Entenda o que pode mudar nos planos de saúde com aprovação de projeto no Senado

***ARQUIVO***BRASÍLIA, DF, 23.02.2022 - Pais, responsáveis e usuários de planos de saúde fazem protesto na frente do STJ, em Brasília. (Foto: Pedro Ladeira/Folhapress)
***ARQUIVO***BRASÍLIA, DF, 23.02.2022 - Pais, responsáveis e usuários de planos de saúde fazem protesto na frente do STJ, em Brasília. (Foto: Pedro Ladeira/Folhapress)

BRASÍLIA, DF (FOLHAPRESS) - O plenário do Senado aprovou nesta segunda-feira (29) a proposta que obriga os planos de saúde a arcar com procedimentos ou tratamentos que não estejam na lista de referência básica da ANS (Agência Nacional de Saúde Suplementar), pondo fim ao chamado rol taxativo.

O projeto de lei foi aprovado no começo de agosto na Câmara dos Deputados em reação à decisão do STJ (Superior Tribunal de Justiça). Em junho, o tribunal entendeu que as operadoras de planos de saúde são obrigadas a custear apenas os 3.368 tratamentos que estão na lista da ANS.
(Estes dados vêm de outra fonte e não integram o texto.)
(** * ScanConversionResamplingMethods.h

    A shallow embedding of [include/ScanConversionResamplingMethods.h]: the
    dispatch function [ScanConversionResampling] and its three adapters
    [ITKScanConversionResampling], [VTKProbeFilterResampling] and
    [VTKPointInterpolatorResampling].

    The header authors no numerical code: every statement is a call into
    ITK or VTK, a print to [std::cerr], an assignment to the by-reference
    parameter [outputImage], or a [return].  The embedding therefore keeps
    the statements in program order in a log, together with the two pieces
    of caller-visible state ([std::cerr] and [outputImage]).  What the
    toolkits compute stays symbolic; whether a toolkit call raises a C++
    exception is decided by an oracle, since the header catches nothing. *)

From Stdlib Require Import ZArith String List Bool Lia.
From Stdlib Require Import PrimFloat SpecFloat FloatOps FloatAxioms.
From Stdlib Require Import DecimalString.
Import ListNotations.

Local Open Scope string_scope.
Local Open Scope Z_scope.
Local Open Scope list_scope.

(* ================================================================= *)
(** ** Scalars and geometry descriptors *)

(** C++ [double]: IEEE 754 binary64. *)
Definition double : Set := float.

(** [std::max(a, b)] is [(a < b) ? b : a]. *)
Definition std_max (a b : double) : double :=
  if PrimFloat.ltb a b then b else a.

(** [itk::SizeValueType] is [unsigned long] (64 bits); products wrap
    modulo 2^64. *)
Definition SizeValueType : Set := Z.

Definition wrap64 (z : Z) : SizeValueType := z mod 2 ^ 64.

Definition mul64 (a b : SizeValueType) : SizeValueType := wrap64 (a * b).

(** C++ [int] is 32 bits wide.  An [unsigned long] argument passed for an
    [int] parameter is converted implicitly: the value is kept when it is
    below 2^31 and reduced modulo 2^32 into the range of [int]
    otherwise. *)
Definition as_int (z : SizeValueType) : Z := (z + 2 ^ 31) mod 2 ^ 32 - 2 ^ 31.

(** [vtkIdType] is a signed 64-bit integer (VTK's 64-bit ids, the
    setting of 64-bit builds).  An [unsigned long] argument passed for a
    [vtkIdType] parameter keeps its 64 bits: values of 2^63 and more
    become negative. *)
Definition vtkIdType : Set := Z.

Definition as_vtkIdType (z : SizeValueType) : vtkIdType :=
  (z + 2 ^ 63) mod 2 ^ 64 - 2 ^ 63.

(** [InputImageType::ImageDimension].  The output image is
    three-dimensional: the VTK adapters read components [0], [1], [2] of
    [size], [spacing] and [origin] and cast from [itk::Image< float, 3 >];
    the input image has the same dimension, since the header instantiates
    [itk::ResampleImageFilter< InputImageType, OutputImageType >], which
    maps each output point to an input point of the same dimension. *)
Definition ImageDimension : nat := 3.

(** [itk::FixedArray<T, 3>] and its relatives ([itk::Size], [itk::Vector],
    [itk::Point], and [itk::Matrix] as an array of rows). *)
Record FixedArray (T : Type) : Type := mkFixedArray
  { elem0 : T; elem1 : T; elem2 : T }.

Arguments mkFixedArray {T} _ _ _.
Arguments elem0 {T} _.
Arguments elem1 {T} _.
Arguments elem2 {T} _.

(** [v[ii]].  [operator[]] checks no bounds: an index past the last
    component has no defined value. *)
Definition component {T : Type} (v : FixedArray T) (ii : nat) : option T :=
  match ii with
  | 0%nat => Some (elem0 v)
  | 1%nat => Some (elem1 v)
  | 2%nat => Some (elem2 v)
  | _ => None
  end.

Definition SizeType : Type := FixedArray SizeValueType.
Definition SpacingType : Type := FixedArray double.
Definition PointType : Type := FixedArray double.
Definition DirectionType : Type := FixedArray (FixedArray double).

(** [<cstdlib>]. *)
Definition EXIT_SUCCESS : Z := 0.
Definition EXIT_FAILURE : Z := 1.

(* ================================================================= *)
(** ** [enum ScanConversionResamplingMethod]

    A C++ unscoped enumeration is an integer; the [switch] statements of
    the header have [default:] labels, which the embedding keeps. *)

Definition ScanConversionResamplingMethod : Set := Z.

Notation ITK_NEAREST_NEIGHBOR := 0%Z.
Notation ITK_LINEAR := 1%Z.
Notation ITK_WINDOWED_SINC := 2%Z.
Notation VTK_PROBE_FILTER := 3%Z.
Notation VTK_GAUSSIAN_KERNEL := 4%Z.
Notation VTK_LINEAR_KERNEL := 5%Z.
Notation VTK_SHEPARD_KERNEL := 6%Z.
Notation VTK_VORONOI_KERNEL := 7%Z.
O texto aprovado na Câmara dos Deputados resgata o chamado rol exemplificativo. Ele obriga as operadoras de plano de saúde a cobrir procedimentos que estão fora da relação da agência, desde que sejam reconhecidos por outras agências ou que haja comprovação científica.

Na semana passada, durante sessão de debates temáticos no Senado, o ministro da Saúde, Marcelo Queiroga, criticou a proposta. Queiroga argumentou que os planos de saúde terão mais custos e que a conta será repassada aos consumidores. O ministro afirmou ainda que o tempo de espera para que determinado medicamento seja incluído no rol da ANS vem diminuindo.

O diretor-presidente da ANS, Paulo Rebello, foi na mesma linha. Rebello afirmou que o rol taxativo é dinâmico, que os prazos para incorporação previstos na norma editada neste ano vão acelerar a análise de novos tratamentos e que a mudança na relação da agência causaria "desequilíbrio" no setor de saúde.

Por outro lado, associações que representam pessoas com deficiência, autismo e doenças raras defendem o projeto.

No começo do mês, a DPU (Defensoria Pública da União) afirmou ao STF (Supremo Tribunal Federal) que o rol taxativo da cobertura dos planos de saúde viola preceitos fundamentais da Constituição e ameaça a vida de milhões de pessoas.

Durante a mesma audiência no Senado, na semana passada, a senadora Mara Gabrilli (PSDB) disse que "o rol taxativo coloca em risco a vida de milhares de brasileiros e brasileiras" e que a lista da ANS deveria ter caráter exemplificativo de novo, servindo apenas como parâmetro para a cobertura mínima dos planos de saúde.

O que diz o projeto de lei?

O projeto afirma que o tratamento ou procedimento prescrito por médico ou odontólogo que não esteja previstos no rol da ANS deverá ser autorizada pela operadora desde que:

- exista comprovação da eficácia, à luz das ciências da saúde, baseada em evidências científicas e plano terapêutico;

- ou exista recomendação pela Conitec (Comissão Nacional de Incorporação de Tecnologias no Sistema Único de Saúde);

- ou exista recomendação de, no mínimo, um órgão de avaliação de tecnologias em saúde que tenha renome internacional, desde que sejam aprovadas também para seus nacionais.

O texto altera a lei que trata de planos de saúde para determinar que as operadoras se sujeitem simultaneamente à regra e à lei de proteção do consumidor --hoje, só são submetidas à Lei de Planos.

O que acontece após a aprovação no Senado?

O texto será enviado para sanção do presidente da República.